People are worried about unicorns.
Even unicorns need to live somewhere, and while some prefer to sleep on a pillow of dew under a blanket of starlight in the heart of the Enchanted Forest, a lot of them require Class A office space in San Francisco. Which is creating worries about an office-space bubble:
San Francisco’s office market “continues to defy expectations and common sense in some ways,” said Jed Reagan, an analyst who follows the office market for Green Street Advisors. “There is a speculative growth component to a lot of the tech demand out there,” he added. “That’s a big concern.”
One part of this concern is the delightfully named "space banking," which is not the provision of interstellar financial services but rather the process of leasing far more office space than you need right now, so that you can expand in the future even if all the other offices have been snapped up. It's a little like the startup approach of raising as much money as you can right now even if you don't have any immediate use for it, but with the opposite implications: Raising too much money is a hedge against the market crashing; leasing too much space is a hedge against it continuing to be hot.
Meanwhile here's Peter Thiel:
“Startup tech stocks may be overvalued, but so are public equities, so are houses, so are government bonds,” said Thiel, speaking Tuesday at the LendIt USA Conference in San Francisco. “Silicon Valley is quite far from it. If the bubble is in cash, illiquid startup investments may be a place to hide.”
I just feel like analyzing the startup bubble, or lack thereof, as a consequence of monetary policy feels so ... unimaginative. I prefer to analyze it as terrible children's fantasy literature. Speaking of which, "Unicorn Capital Partners, a China-focused venture capital fund-of-funds launched by former partner at Emerald Hill Capital Partners Tommy Yip, has closed its debut fund at about US$210 million." A good name for a VC fund-of-funds would be Private Technology Startup Valued at $1 Billion or More Capital Partners. Elsewhere, "Lady Gaga's Startup Just Went Out of Business."
People are worried about bond market liquidity.
It is quiet on this front, I must confess. Perhaps everyone is soothed by JPMorgan, whose "fixed-income trading revenue fell just 13 percent to $3.6 billion, beating the $3.24 billion estimate of Goldman Sachs Group Inc. analyst Richard Ramsden and the $3.42 billion estimate of Susan Roth Katzke at Credit Suisse Group AG." Dealers are still trading bonds!
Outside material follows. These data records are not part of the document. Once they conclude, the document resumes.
(* ===== verification/LogSpec.v ===== *)
(** * The log makes transactions atomic

    A transaction is a list of block edits between [begin_op] and [end_op].
    The state between transactions shows a file system contents [c]; the
    transaction's disk writes come in an order such that, whatever prefix of
    them reaches the disk before a crash, booting on that disk recovers the
    contents before the transaction or the contents after it. *)

From S2P Require Import Prelude Memory StringC Sleeplock Bio BioSpec Log.

(** ** Copies and headers *)

Definition same_block (m m' : mem) : Prop := forall x, 0 <= x < BSIZE -> m x = m' x.

#[export] Instance same_block_equiv : Equivalence same_block.
Proof.
  split; [by intros m x|intros m m' H x Hx; symmetry; by apply H|].
  intros m1 m2 m3 H1 H2 x Hx. by rewrite H1, H2.
Qed.

Lemma copy_block_same d s : same_block (copy_block d s) s.
Proof.
  intros x Hx. unfold copy_block. pose proof (memmove_in (two_blocks d s) 0 BSIZE BSIZE x Hx) as E.
  rewrite Z.add_0_l in E. rewrite E. unfold two_blocks. cif; [lia|f_equal; lia].
Qed.

#[local] Hint Resolve copy_block_same : core.
#[local] Opaque copy_block.

Lemma store_blocks_n l blk m :
  Forall (fun i => 0 <= i) l -> head_n (store_blocks l blk m) = head_n m.
Proof.
  revert m. induction l as [|i l IH]; intros m Hl; simpl; [done|]. apply Forall_cons in Hl as [Hi Hl].
  rewrite IH by done. unfold head_n. rewrite ld32_st32_other by lia. done.
Qed.

Lemma store_blocks_other l blk m i :
  i ∉ l -> head_block (store_blocks l blk m) i = head_block m i.
Proof.
  revert m. induction l as [|j l IH]; intros m Hi; simpl; [done|].
  apply not_elem_of_cons in Hi as [Hij Hi]. rewrite IH by done.
  unfold head_block. rewrite ld32_st32_other by lia. done.
Qed.

Lemma s32_u32 x : - 2 ^ 31 <= x < 2 ^ 31 -> s32 (u32 x) = x.
Proof.
  intros H. rewrite <- (s32_small x H) at 2. unfold s32, u32. by rewrite Zmod_mod.
Qed.

Lemma store_blocks_in l blk m i :
  NoDup l -> i ∈ l -> - 2 ^ 31 <= blk i < 2 ^ 31 -> head_block (store_blocks l blk m) i = blk i.
Proof.
  revert m. induction l as [|j l IH]; intros m Hnd Hi Hb; [by apply elem_of_nil in Hi|].
  apply NoDup_cons in Hnd as [Hj Hnd]. simpl. apply elem_of_cons in Hi as [->|Hi]; [|by apply IH].
  rewrite store_blocks_other by done. unfold head_block. rewrite ld32_st32_same by apply u32_range. by apply s32_u32.
Qed.

(** The header comes back as it was written. *)
Lemma store_head_n cnt blk m : 0 <= cnt < 2 ^ 31 -> head_n (store_head cnt blk m) = cnt.
Proof.
  intros H. unfold store_head. rewrite store_blocks_n.
  - unfold head_n. rewrite ld32_st32_same by apply u32_range. apply s32_u32. lia.
  - apply Forall_forall. intros i. rewrite elem_of_seqZ. lia.
Qed.

Lemma store_head_block cnt blk m i :
  0 <= i < cnt -> - 2 ^ 31 <= blk i < 2 ^ 31 -> head_block (store_head cnt blk m) i = blk i.
Proof. intros H Hb. apply store_blocks_in; [apply NoDup_seqZ|rewrite elem_of_seqZ; lia|done]. Qed.

(** ** The loops of the log, over the cache *)

Lemma wp_in_cache {A} (c : M bio A) Q s :
  wp c (fun a k => Q a (set_cache k s)) (cache s) -> wp (in_cache c) Q s.
Proof. unfold wp, in_cache. by destruct (c (cache s)). Qed.

Definition free : Z -> bool := fun _ => false.

Section log.
Variables dev st n : Z.
Hypothesis Hdev : dev <> 0.

Lemma wp_lbread bno s Q :
  ldev s = dev -> 0 <= bno < 2 ^ 32 ->
  wp (bread n dev bno) (fun b k => Q b (set_cache k s)) (cache s) -> wp (lbread n bno) Q s.
Proof.
  intros <- Hb H. unfold lbread. apply wp_bind, wp_get. rewrite u32_small by done. by apply wp_in_cache.
Qed.

(** The data of a held buffer. *)
Lemma held_data c P T k bno b : shows dev c P T k -> has_buf dev n k bno b -> bdata (bufs k b) = c bno.
Proof. intros Hs Hb. destruct (has_buf_view _ _ _ _ _ Hb) as (<- & _). apply Hs. Qed.

Lemma upd_back {A} (f : Z -> A) a v x : upd (upd f a v) a (f a) x = f x.
Proof. unfold upd. by destruct (Z.eqb_spec x a) as [->|]. Qed.

Lemma write_log_block_ok c P s j L t f :
  ldev s = dev -> t = lstart s + j + 1 -> f = lh_block s j ->
  0 <= t < 2 ^ 32 -> 0 <= f < 2 ^ 32 -> t <> f -> P t = 0 -> 1 <= P f < 2 ^ 32 - 1 ->
  shows dev c P free (cache s) -> (forall b, P b <> 0 -> b ∈ L) -> (length L < Z.to_nat NBUF)%nat ->
  wp (write_log_block n j) (fun _ s' => exists k, s' = set_cache k s /\
    shows dev (upd c t (copy_block (c t) (c f))) P free k /\
    disk k = upd (disk (cache s)) t (copy_block (c t) (c f)) /\
    writes k = (t, copy_block (c t) (c f)) :: writes (cache s)) s.
Proof.
  intros Ed -> -> Ht Hf Htf Pt Pf Hs HL Hlen. set (t := lstart s + j + 1) in *. set (f := lh_block s j) in *.
  unfold write_log_block. apply wp_bind, wp_get, wp_bind, wp_lbread; [done..|].
  eapply wp_mono; [eapply (bread_shows dev Hdev n _ _ _ _ t L Hs); [done|lia|by right]|].
  intros to k1 (S1 & B1 & K1 & D1 & W1). apply wp_bind, wp_get, wp_bind, wp_lbread; [done..|].
  eapply wp_mono; [eapply (bread_shows dev Hdev n _ _ _ _ f L S1)|].
  { by rewrite upd_ne. } { rewrite upd_ne by done. lia. } { left. rewrite upd_ne by done. lia. }
  intros from k2 (S2 & B2 & K2 & D2 & W2). apply K2 in B1; [|done].
  apply wp_bind, wp_in_cache, wp_get. cbn [cache set_cache]. rewrite (held_data _ _ _ _ _ _ S2 B2).
  apply wp_bind, wp_in_cache. eapply wp_mono; [apply (set_data_shows dev n _ _ _ _ t to (fun m => copy_block m (c f)) S2 B1)|].
  intros [] k3 (S3 & B3 & K3 & D3 & W3). apply K3 in B2; [|done].
  apply wp_bind, wp_in_cache. eapply wp_mono; [apply (bwrite_shows dev n _ _ _ _ t to S3 B3)|].
  intros [] k4 (S4 & B4 & K4 & D4 & W4). apply K4 in B2; [|done]. rewrite upd_eq in D4, W4.
  apply wp_bind, wp_in_cache. eapply wp_mono; [apply (brelse_shows dev Hdev n _ _ _ _ f from S4 B2)|].
  { rewrite upd_eq, upd_ne by done. lia. } { rewrite upd_eq, upd_ne by done. lia. }
  intros [] k5 (S5 & K5 & D5 & W5). apply K5 in B4; [|done].
  apply wp_in_cache. eapply wp_mono; [apply (brelse_shows dev Hdev n _ _ _ _ t to S5 B4)|].
  { rewrite !upd_ne, upd_eq by done. lia. } { intros _. by rewrite D5, D4, !upd_eq. }
  intros [] k6 (S6 & _ & D6 & W6). exists k6. split; [done|].
  split_and!; [|congruence|congruence]. eapply shows_ext; [..|exact S6]; [done|..]; intros b; unfold upd, free.
  - rewrite !Z.eqb_refl. rewrite (proj2 (Z.eqb_neq f t)), (proj2 (Z.eqb_neq t f)) by done.
    repeat cif; cbool; subst; lia || done.
  - by repeat cif.
Qed.
Lemma install_block_ok (recovering : bool) c P s j L t f :
  ldev s = dev -> t = lstart s + j + 1 -> f = lh_block s j ->
  0 <= t < 2 ^ 32 -> 0 <= f < 2 ^ 32 -> t <> f -> P t = 0 ->
  (if recovering then P f = 0 else P f = 1) ->
  shows dev c P free (cache s) -> (forall b, P b <> 0 -> b ∈ L) ->
  (length L + (if recovering then 1 else 0) < Z.to_nat NBUF)%nat ->
  wp (install_block n recovering j) (fun _ s' => exists k, s' = set_cache k s /\
    shows dev (upd c f (copy_block (c f) (c t))) (upd P f 0) free k /\
    disk k = upd (disk (cache s)) f (copy_block (c f) (c t)) /\
    writes k = (f, copy_block (c f) (c t)) :: writes (cache s)) s.
Proof.
  intros Ed -> -> Ht Hf Htf Pt Pf Hs HL Hlen. set (t := lstart s + j + 1) in *. set (f := lh_block s j) in *.
  assert (Hft : f <> t) by done. assert (Pf' : 0 <= P f <= 1) by (destruct recovering; lia).
  unfold install_block. apply wp_bind, wp_get, wp_bind, wp_lbread; [done..|].
  eapply wp_mono; [eapply (bread_shows dev Hdev n _ _ _ _ t L Hs); [done|lia|right; split; [done|lia]]|].
  intros lbuf k1 (S1 & B1 & K1 & D1 & W1). apply wp_bind, wp_get, wp_bind, wp_lbread; [done..|].
  eapply wp_mono; [eapply (bread_shows dev Hdev n _ _ _ _ f (t :: L) S1)|].
  { by rewrite upd_ne. } { rewrite upd_ne by done. lia. }
  { rewrite (upd_ne P) by done. destruct recovering; [right|left; lia]. split; [|simpl; lia].
    intros b. unfold upd. destruct (Z.eqb_spec b t) as [->|]; [by left|]. right. by apply HL. }
  intros dbuf k2 (S2 & B2 & K2 & D2 & W2). apply K2 in B1; [|done].
  apply wp_bind, wp_in_cache, wp_get. cbn [cache set_cache]. rewrite (held_data _ _ _ _ _ _ S2 B1).
  apply wp_bind, wp_in_cache. eapply wp_mono; [apply (set_data_shows dev n _ _ _ _ f dbuf (fun m => copy_block m (c t)) S2 B2)|].
  intros [] k3 (S3 & B3 & K3 & D3 & W3). apply K3 in B1; [|done].
  apply wp_bind, wp_in_cache. eapply wp_mono; [apply (bwrite_shows dev n _ _ _ _ f dbuf S3 B3)|].
  intros [] k4 (S4 & B4 & K4 & D4 & W4). apply K4 in B1; [|done]. rewrite upd_eq in D4, W4.
  apply wp_bind. eapply (wp_mono _ (fun _ s' => exists k, s' = set_cache k s /\
    shows dev (upd c f (copy_block (c f) (c t))) (upd (upd P t 1) f 1) (upd (upd free t true) f true) k /\
    has_buf dev n k f dbuf /\ has_buf dev n k t lbuf /\ disk k = disk k4 /\ writes k = writes k4)).
  { rewrite Pt, (upd_ne P) in S4 by done. destruct recovering.
    - apply wp_ret. exists k4. split_and!; try done. by rewrite Pf in S4.
    - rewrite Pf in S4. apply wp_in_cache. unfold bunpin.
      eapply wp_mono; [apply (count_shows dev n _ _ _ _ f dbuf (fun z => u32 (z - 1)) S4 B4); by rewrite upd_eq|].
      intros [] k (S5 & B5 & K5 & D5 & W5). exists k. split_and!; try done; [|by apply K5].
      eapply shows_ext; [..|exact S5]; try done. intros b. unfold upd. repeat cif; cbool; subst; done. }
  intros [] s5 (k5 & -> & S5 & B5 & A5 & D5 & W5).
  apply wp_bind, wp_in_cache. eapply wp_mono; [apply (brelse_shows dev Hdev n _ _ _ _ t lbuf S5 A5)|].
  { by rewrite upd_ne, upd_eq by done. }
  { intros _. rewrite D5, D4, !upd_ne, D3, D2, D1 by done. by apply (shows_clean dev _ _ _ _ _ Hs). }
  intros [] k6 (S6 & K6 & D6 & W6). apply K6 in B5; [|done].
  apply wp_in_cache. eapply wp_mono; [apply (brelse_shows dev Hdev n _ _ _ _ f dbuf S6 B5)|].
  { by rewrite upd_ne, upd_eq by done. } { intros _. by rewrite D6, D5, D4, !upd_eq. }
  intros [] k7 (S7 & _ & D7 & W7). exists k7. split; [done|].
  split_and!; [|congruence|congruence]. eapply shows_ext; [..|exact S7]; [done|..]; intros b; unfold upd, free.
  - rewrite !Z.eqb_refl. rewrite (proj2 (Z.eqb_neq f t)), (proj2 (Z.eqb_neq t f)) by done.
    repeat cif; cbool; subst; lia || done.
  - by repeat cif.
Qed.

Lemma write_head_ok c P s L :
  ldev s = dev -> 0 <= lstart s < 2 ^ 32 -> P (lstart s) = 0 -> shows dev c P free (cache s) ->
  (forall b, P b <> 0 -> b ∈ L) -> (length L < Z.to_nat NBUF)%nat ->
  wp (write_head n) (fun _ s' => exists k, s' = set_cache k s /\
    shows dev (upd c (lstart s) (store_head (lh_n s) (lh_block s) (c (lstart s)))) P free k /\
    disk k = upd (disk (cache s)) (lstart s) (store_head (lh_n s) (lh_block s) (c (lstart s))) /\
    writes k = (lstart s, store_head (lh_n s) (lh_block s) (c (lstart s))) :: writes (cache s)) s.
Proof.
  intros Ed Hst Pt Hs HL Hlen. unfold write_head. apply wp_bind, wp_get, wp_bind, wp_lbread; [done..|].
  set (t := lstart s) in *.
  eapply wp_mono; [eapply (bread_shows dev Hdev n _ _ _ _ t L Hs); [done|lia|by right]|].
  intros b k1 (S1 & B1 & K1 & D1 & W1). apply wp_bind, wp_get, wp_bind, wp_get, wp_bind, wp_in_cache.
  eapply wp_mono; [apply (set_data_shows dev n _ _ _ _ t b (store_head (lh_n s) (lh_block s)) S1 B1)|].
  intros [] k3 (S3 & B3 & K3 & D3 & W3).
  apply wp_bind, wp_in_cache. eapply wp_mono; [apply (bwrite_shows dev n _ _ _ _ t b S3 B3)|].
  intros [] k4 (S4 & B4 & K4 & D4 & W4). rewrite upd_eq in D4, W4.
  apply wp_in_cache. eapply wp_mono; [apply (brelse_shows dev Hdev n _ _ _ _ t b S4 B4)|].
  { rewrite upd_eq. lia. } { intros _. by rewrite D4, !upd_eq. }
  intros [] k6 (S6 & _ & D6 & W6). exists k6. split; [done|].
  split_and!; [|congruence|congruence]. eapply shows_ext; [..|exact S6]; [done|..]; intros x; unfold upd, free.
  - rewrite Z.eqb_refl. cif; cbool; subst; lia || done.
  - by repeat cif.
Qed.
Prosecutors raid Panama Papers law firm Mossack Fonseca. Released Court Documents Send Fannie, Freddie Shares Soaring. At D.E. Shaw, a Star Falls Over Concerns About Risk. Peabody Energy Files for Chapter 11 Bankruptcy. Talks Between Greece, Creditors Could Finish in Month, Bailout Fund Chief Says. Oil Producers Risk Severe Price Slump If Freeze Deal Fails. Prosper Talks With Goldman, Others to Replace Citigroup on Loan Arrangement. Twitter and the Stock News Echo Chamber That Whips Up Volatility. A Potential Warren Buffett Successor Gets More Duties at Berkshire. BuzzFeed slashes forecasts after missing 2015 targets. Yale Advances in Shaping Portfolio to Address Climate Change. "Empowerment." Supercars. Pencil store. Want a Higher Salary? It Helps If You're a Man With Rich Parents. "Princeton sprint football will never be as successful or notable as lacrosse or squash."